ACTION ITEM:
Your response should reproduce every line of the entries that contains the word "audioOnly".

DATASET:
....................
(** A download from start to end: the URL is typed, the button clicked,
    the server acknowledges, progress and completion arrive on the
    socket, and the history is reloaded. *)
Example download_run :
  option_map
    (fun w => (sections (page w), progress (page w), complete (page w),
               downloadBtn (form (page w)), historyList (page w),
               List.length (pending w)))
    (run (loaded sample_page)
         [SocketOpens 0;
          FetchSettles 0
            (Fulfilled (mkResponse true
                          (Normal (VObj [("success", VBool true);
                                         ("data", VArr [])]))));
          BodyRead 0;
          UserTypesUrl "https://youtu.be/x";
          ClickDownload;
          FetchSettles 0
            (Fulfilled (mkResponse true (Normal (VObj []))));
          BodyRead 0;
          SocketMessage 0 "null"])
  = Some (mkSections true false true true,
          mkProgress "0%" "0%" "0 MB/s" "-- 残り" "",
          mkComplete "" "" "",
          mkButton false "1" "pointer",
          [HistoryEmpty], 0%nat).
Proof. vm_compute. reflexivity. Qed.

(* ================================================================== *)
(** * The further statements at concrete inputs *)

Lemma loaded_sample_reachable : reachable (loaded sample_page).
Proof. apply reach_loaded. repeat split. Defined.

(** A download is started and the socket closes. *)
Lemma sections_stay_exclusive_witness :
  exists w,
    run (loaded sample_page)
        [UserTypesUrl "https://youtu.be/x"; ClickDownload; SocketCloses 0]
    = Some w /\
    exclusive (sections (page w)) = true.
Proof.
  assert (Hs : option_map (fun _ => tt)
                 (run (loaded sample_page)
                      [UserTypesUrl "https://youtu.be/x"; ClickDownload;
                       SocketCloses 0])
               = Some tt) by (vm_compute; reflexivity).
  destruct (run (loaded sample_page)
                [UserTypesUrl "https://youtu.be/x"; ClickDownload;
                 SocketCloses 0])
    as [ w | ] eqn:Hr; [ | discriminate Hs ].
  exists w. split; [ reflexivity | ].
  exact (sections_stay_exclusive sample_page _ w eq_refl Hr).
Defined.

(** After the first socket has closed and the timer has fired, the
    global names the second socket. *)
Lemma current_socket_witness :
  exists w,
    run (loaded sample_page)
        [SocketCloses 0; TimePasses 3000; TimerFires 0]
    = Some w /\
    List.length (sockets (env (page w))) = 2%nat /\
    websocket (globals (page w))
    = Some (Nat.pred (List.length (sockets (env (page w))))).
Proof.
  assert (Hs : option_map
                 (fun w => List.length (sockets (env (page w))))
                 (run (loaded sample_page)
                      [SocketCloses 0; TimePasses 3000; TimerFires 0])
               = Some 2%nat) by (vm_compute; reflexivity).
  destruct (run (loaded sample_page)
                [SocketCloses 0; TimePasses 3000; TimerFires 0])
    as [ w | ] eqn:Hr; [ | discriminate Hs ].
  exists w. split; [ reflexivity | ].
  split; [ now injection Hs | ].
  exact (proj1 (current_socket
                  w (run_reachable _ _ _ loaded_sample_reachable Hr))).
Defined.

Lemma download_acknowledged_witness :
  after_fetch handleDownload_response
              (Fulfilled (mkResponse true (Normal VNull)))
              sample_page (fun s => s)
  = (handleDownload_finally sample_page,
     [console_log [CText "ダウンロード開始:"; CValue VNull]], Done).
Proof.
  exact (proj1 (download_acknowledged
                  (mkResponse true (Normal VNull)) VNull sample_page
                  (fun s => s) eq_refl eq_refl)).
Defined.

(** The sample page has [video] checked and the quality [best]. *)
Lemma download_request_fields_witness :
  exists quality audioOnly audioQuality,
    rest_of (handleDownload typed_page)
    = AwaitFetch
        (download_request "https://youtu.be/x" quality audioOnly audioQuality)
        handleDownload_response /\
    quality = "best" /\ audioOnly = false /\ audioQuality = "192".
Proof.
  destruct (download_request_fields typed_page eq_refl)
    as (quality & audioOnly & audioQuality & H & Hv & _).
  exists quality, audioOnly, audioQuality.
  split; [ exact H | exact (Hv eq_refl) ].
Defined.

Lemma finished_event_message_witness :
  progressMessage
    (progress
       (final (handleWebSocketMessage
                 (VObj [("status", VStr "finished")]) busy_page)))
  = "ファイルを処理中..." /\
  progressMessage
    (progress
       (final (handleWebSocketMessage
                 (VObj [("status", VStr "finished");
                        ("message", VStr "Merging formats")]) busy_page)))
  = "Merging formats".
Proof.
  split.
  - exact (proj2 (proj1 (proj2 (proj2 (finished_event_message
                                         [("status", VStr "finished")]
                                         busy_page eq_refl)))
                        eq_refl)).
  - refine (proj2 (proj1 (proj2 (proj2 (proj2
              (finished_event_message
                 [("status", VStr "finished");
                  ("message", VStr "Merging formats")]
                 busy_page eq_refl))))
              "Merging formats" eq_refl _)).
    discriminate.
Defined.

Lemma error_event_shown_witness :
  errorMessage
    (final (handleWebSocketMessage
              (VObj [("status", VStr "error"); ("error", VStr "HTTP 403")])
              sample_page))
  = "HTTP 403".
Proof.
  destruct (error_event_shown
              [("status", VStr "error"); ("error", VStr "HTTP 403")]
              sample_page eq_refl)
    as (_ & _ & _ & _ & _ & _ & _ & H & _).
  exact (proj2 (H "HTTP 403" eq_refl)).
Defined.

Lemma completed_without_result_witness :
  sections
    (final (handleWebSocketMessage
              (VObj [("status", VStr "completed")]) sample_page))
  = complete_only.
Proof.
  exact (proj1 (proj2 (completed_without_result
                         [("status", VStr "completed")] sample_page
                         eq_refl (or_intror eq_refl)))).
Defined.

(** The socket opens and the fetch of the history is rejected. *)
Lemma inputs_belong_to_user_witness :
  exists w,
    run (loaded sample_page)
        [SocketOpens 0;
         FetchSettles 0 (Rejected (mkExn "TypeError" "Failed to fetch"))]
    = Some w /\
    form_inputs (form (page w))
    = form_inputs (form (page (loaded sample_page))).
Proof.
  assert (Hs : option_map (fun _ => tt)
                 (run (loaded sample_page)
                      [SocketOpens 0;
         FetchSettles 0 (Rejected (mkExn "TypeError" "Failed to fetch"))])
               = Some tt) by (vm_compute; reflexivity).
  destruct (run (loaded sample_page)
                [SocketOpens 0;
         FetchSettles 0 (Rejected (mkExn "TypeError" "Failed to fetch"))])
    as [ w | ] eqn:Hr; [ | discriminate Hs ].
  exists w. split; [ reflexivity | ].
  apply (inputs_belong_to_user
           (loaded sample_page) w
           [SocketOpens 0;
            FetchSettles 0 (Rejected (mkExn "TypeError" "Failed to fetch"))]);
    [ exact loaded_sample_reachable | reflexivity | exact Hr ].
Defined.

(** A URL is typed and a download started. *)
Lemma progress_message_persists_witness :
  exists w1 w2,
    run (loaded sample_page) [SocketOpens 0; SocketMessage 0 finished_text]
    = Some w1 /\
    run w1 [UserTypesUrl "https://youtu.be/x"; ClickDownload] = Some w2 /\
    progressMessage (progress (page w1)) = "ファイルを処理中..." /\
    progressMessage (progress (page w2))
    = progressMessage (progress (page w1)) /\
    progressPercent (progress (page w2)) = "0%".
Proof.
  assert (H1 : option_map
                 (fun w => progressMessage (progress (page w)))
                 (run (loaded sample_page)
                      [SocketOpens 0; SocketMessage 0 finished_text])
               = Some "ファイルを処理中...")
    by (vm_compute; reflexivity).
  assert (H2 : option_map
                 (fun w => progressPercent (progress (page w)))
                 match run (loaded sample_page)
                           [SocketOpens 0; SocketMessage 0 finished_text]
                 with
                 | Some w1 =>
                     run w1 [UserTypesUrl "https://youtu.be/x";
                             ClickDownload]
                 | None => None
                 end
               = Some "0%")
    by (vm_compute; reflexivity).
  destruct (run (loaded sample_page)
                [SocketOpens 0; SocketMessage 0 finished_text])
    as [ w1 | ] eqn:Hr1; [ | discriminate H1 ].
  destruct (run w1 [UserTypesUrl "https://youtu.be/x"; ClickDownload])
    as [ w2 | ] eqn:Hr2; [ | discriminate H2 ].
  exists w1, w2.
  split; [ reflexivity | ]. split; [ exact Hr2 | ].
  split; [ now injection H1 | ].
  split; [ | now injection H2 ].
  exact (proj1 (progress_message_persists
                  w1 w2 [UserTypesUrl "https://youtu.be/x"; ClickDownload]
                  (run_reachable _ _ _ loaded_sample_reachable Hr1)
                  eq_refl Hr2)).
Defined.

(** The socket closes and, 3000 ms later, a new one is created. *)
Lemma connection_never_shown_witness :
  exists w,
    run (loaded sample_page)
        [SocketCloses 0; TimePasses 3000; TimerFires 0]
    = Some w /\
    display (page w) = display (page (loaded sample_page)).
Proof.
  assert (Hs : option_map (fun _ => tt)
                 (run (loaded sample_page)
                      [SocketCloses 0; TimePasses 3000; TimerFires 0])
               = Some tt) by (vm_compute; reflexivity).
  destruct (run (loaded sample_page)
                [SocketCloses 0; TimePasses 3000; TimerFires 0])
    as [ w | ] eqn:Hr; [ | discriminate Hs ].
  exists w. split; [ reflexivity | ].
  exact (proj1 (connection_never_shown
                  (loaded sample_page) w
                  [SocketCloses 0; TimePasses 3000; TimerFires 0]
                  eq_refl Hr)).
Defined.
....................
TASK RESULT:
  exists quality audioOnly audioQuality,
        (download_request "https://youtu.be/x" quality audioOnly audioQuality)
    quality = "best" /\ audioOnly = false /\ audioQuality = "192".
    as (quality & audioOnly & audioQuality & H & Hv & _).
  exists quality, audioOnly, audioQuality.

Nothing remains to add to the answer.